SlerpFlow: Spherical Trajectory Correction for Rectified Flow Inversion
Abstract
Rectified-flow-based diffusion transformers, particularly FLUX, have demonstrated outstanding performance in high-quality image generation. However, achieving fast and accurate inversion—transforming images back to latent noise for faithful reconstruction and editing—remains a challenging bottleneck due to the discretization errors of linear solvers. This paper introduces \textbf{SlerpFlow}, a straightforward yet highly effective zero-shot approach that unlocks the full potential of FLUX for high-fidelity inversion and editing. Unlike existing approaches (e.g., RF-Solver) that rely on complex numerical approximations such as high-order Taylor expansions to correct trajectory errors, we present a geometric view based on the Manifold Hypothesis: the empirically observed trajectory curvature is not a numerical artifact, but rather serves as a necessary ``centripetal force" that constrains the flow to remain on the data manifold.

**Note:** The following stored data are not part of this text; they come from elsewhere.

(** * lumen-lang refactoring scripts: a shallow embedding

    The three Python scripts [refactor_parsers.py], [refactor_parsers_phase2.py]
    and [refactor_to_lexeme.py] rewrite Rust parser sources with ordered
    [re.sub] calls and write the result back when it differs.

    Text is a list of characters.  A character is a code point below 256;
    the classes [\s], [\w] and [\d] are the ones Python's [re] uses for
    [str] patterns on that range. *)

From Stdlib Require Import Ascii String.
From Stdlib Require Import List Bool Arith Lia.
Import ListNotations.
Local Open Scope list_scope.

Set Implicit Arguments.

(** ** Text *)

Definition text := list ascii.

Definition str (s : string) : text := list_ascii_of_string s.

(** The characters a Rocq literal cannot hold conveniently. *)
Definition nl : ascii := ascii_of_nat 10.
Definition dq : ascii := ascii_of_nat 34.
Definition sq : ascii := ascii_of_nat 39.
Definition bs : ascii := ascii_of_nat 92.

Fixpoint starts_with (p s : text) : bool :=
  match p, s with
  | [], _ => true
  | a :: p', b :: s' => Ascii.eqb a b && starts_with p' s'
  | _ :: _, [] => false
  end.

(** Python's [needle in haystack] on [str]. *)
Fixpoint contains (needle hay : text) : bool :=
  starts_with needle hay ||
  match hay with
  | [] => false
  | _ :: hay' => contains needle hay'
  end.

Fixpoint text_eqb (a b : text) : bool :=
  match a, b with
  | [], [] => true
  | x :: a', y :: b' => Ascii.eqb x y && text_eqb a' b'
  | _, _ => false
  end.

(** ** Regular expressions, as [re] runs them

    Only the constructs the scripts use: literal characters, character sets,
    greedy [*], [+] and [?] on a single character set, capture groups and an
    alternation of literal words.  Matching is by backtracking, greedy first. *)

Module Re.

Inductive citem :=
  | Ch (c : ascii)
  | Rng (lo hi : ascii)
  | Space   (* \s *)
  | Word    (* \w *)
  | Digit.  (* \d *)

Inductive cset :=
  | Any (l : list citem)      (* [...] *)
  | NoneOf (l : list citem).  (* [^...] *)

Definition between (lo hi n : nat) : bool := (lo <=? n) && (n <=? hi).

Definition is_space (c : ascii) : bool :=
  let n := nat_of_ascii c in
  between 9 13 n || between 28 32 n || (n =? 133) || (n =? 160).

Definition is_digit (c : ascii) : bool := between 48 57 (nat_of_ascii c).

Guided by this insight, SlerpFlow integrates Spherical Linear Interpolation (Slerp) to rectify flow velocity directions on the hypersphere, strictly adhering to the intrinsic curvature of the latent space. Crucially, by caching the corrected velocity for subsequent steps, SlerpFlow achieves high-precision inversion while maintaining the computational efficiency of a first-order Euler solver. Extensive experiments on FLUX-based reconstruction and editing tasks demonstrate that our method delivers superior structural consistency and lower reconstruction errors compared to state-of-the-art baselines without requiring additional training.